Ontario Home by Williamson Williamson Is Open in All Senses
For a certain anesthesiologist in Ontario, there was never any doubt. He always knew that he would take care of his mom and dad in their old age. When the time came, they moved into the basement of the bungalow that he shared with a social worker, the man he planned to marry. After an initial adjustment period, they truly became a family.
The stairs to the basement, however, became a problem. So the couple considered building a new home. They found a teardown in Ancaster, near Lake Ontario and the hospital where the anesthesiologist practices. The 1⁄2-acre lot was unusually wide for its neighborhood of stucco McMansions.
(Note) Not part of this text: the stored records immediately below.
Lemma strip_spans_content_width_witness :
  exists strips strip,
    layout newOptions (node 100 [xleaf 100]) 0 (Fin 100) (Fin 100) = Ok strips
    /\ In strip strips
    /\ fold_left num_add (map (fun b => b_widthPx b) (s_items strip))
         (Fin (0 + 0))
       = Fin (100 - 0).
Proof.
  assert (H100 : 0 < 100) by lra.
  destruct (@single_child_layout newOptions 100 100 0 0 0 0 100 eq_refl H100
              100 0%nat) as (strip & b & Hlayout & Hitems); try lra.
  exists [strip], strip. split; [exact Hlayout|]. split; [left; reflexivity|].
  apply (@strip_spans_content_width newOptions 100 100 0 0 0 0 100 eq_refl
           H100 [xleaf 100] None 0%nat [strip] strip).
  - constructor; [now exists 100|constructor].
  - exact Hlayout.
  - left. reflexivity.
Defined.

Lemma strips_height_is_weight_share_witness :
  exists strips,
    layout newOptions (node 100 [xleaf 100]) 0 (Fin 100) (Fin 100) = Ok strips
    /\ let laid := Rsum (map (fun b => weight (b_data b)) (appended strips)) in
       let bottom :=
         fold_left num_add (map (fun strip => s_heightPx strip) strips)
           (Fin (0 + 0)) in
       bottom = (Fin (0 + 0) + Fin laid / Fin 100
                               * (Fin (100 - 0) - Fin (0 + 0)))%js
       /\ (laid = 100 -> bottom = Fin (100 - 0)).
Proof.
  assert (H100 : 0 < 100) by lra.
  destruct (@single_child_layout newOptions 100 100 0 0 0 0 100 eq_refl H100
              100 0%nat) as (strip & b & Hlayout & Hitems); try lra.
  exists [strip]. split; [exact Hlayout|].
  apply (@strips_height_is_weight_share newOptions 100 100 0 0 0 0 100 eq_refl
           H100 [xleaf 100] None 0%nat [strip]).
  - constructor; [now exists 100|constructor].
  - exact Hlayout.
Defined.
Lemma element_area_is_weight_share_witness :
  exists strips b,
    layout newOptions (node 100 [xleaf 100]) 0 (Fin 100) (Fin 100) = Ok strips
    /\ In b (appended strips)
    /\ (b_widthPx b * b_heightPx b)%js
       = (size (b_data b) / Fin 100
          * ((Fin (100 - 0) - Fin (0 + 0)) * (Fin (100 - 0) - Fin (0 + 0))))%js.
Proof.
  assert (H100 : 0 < 100) by lra.
  destruct (@single_child_layout newOptions 100 100 0 0 0 0 100 eq_refl H100
              100 0%nat) as (strip & b & Hlayout & Hitems); try lra.
  assert (Hb : In b (appended [strip])).
  { unfold appended. simpl. rewrite Hitems. left. reflexivity. }
  exists [strip], b. split; [exact Hlayout|]. split; [exact Hb|].
  apply (@element_area_is_weight_share newOptions 100 100 0 0 0 0 100 eq_refl
           H100 [xleaf 100] None 0%nat [strip] b).
  - constructor; [now exists 100|constructor].
  - exact Hlayout.
  - exact Hb.
Defined.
A search for an architect led the couple to another couple, Betsy and Shane Williamson of the firm Williamson Williamson. For the exterior, they selected cedar, echoing the cedar trees that grow there, plus slabs of limestone from a local quarry. Between the slabs, the horizontal joints are raked deep, a detail inspired by the brickwork of Frank Lloyd Wright’s Martin House in Buffalo.
“Everything was designed to be accessible,” Shane Williamson notes. The self-sufficient in-law apartment is on the ground level of one wing of the L-shape, 3,800-square-foot structure. Perpendicular, the other wing contains the open-plan living, dining, and kitchen zone, shared by all.
Brightening the double-height kitchen, the sloped ceiling soars 20 feet to a large skylight. The tall backsplash in Calacatta marble is washed by LED cove lighting. Glass cabinet doors are back-painted a snowy white.
Gray takes over in the upstairs master suite’s spa bathroom. Its striated marble slabs cover both the floor and the walls—the slabs on the walls in graduated heights, with a consistent width, to emphasize the verticality. Meanwhile, Betsy Williamson points out the “softness to the solid-surfacing” of the white sink vanity.
The master bedroom occupies a cantilever. Besides sheltering a terrace outside the living area, this extension positions the bedroom’s windows for a better view of Ancaster Creek, a popular fishing spot.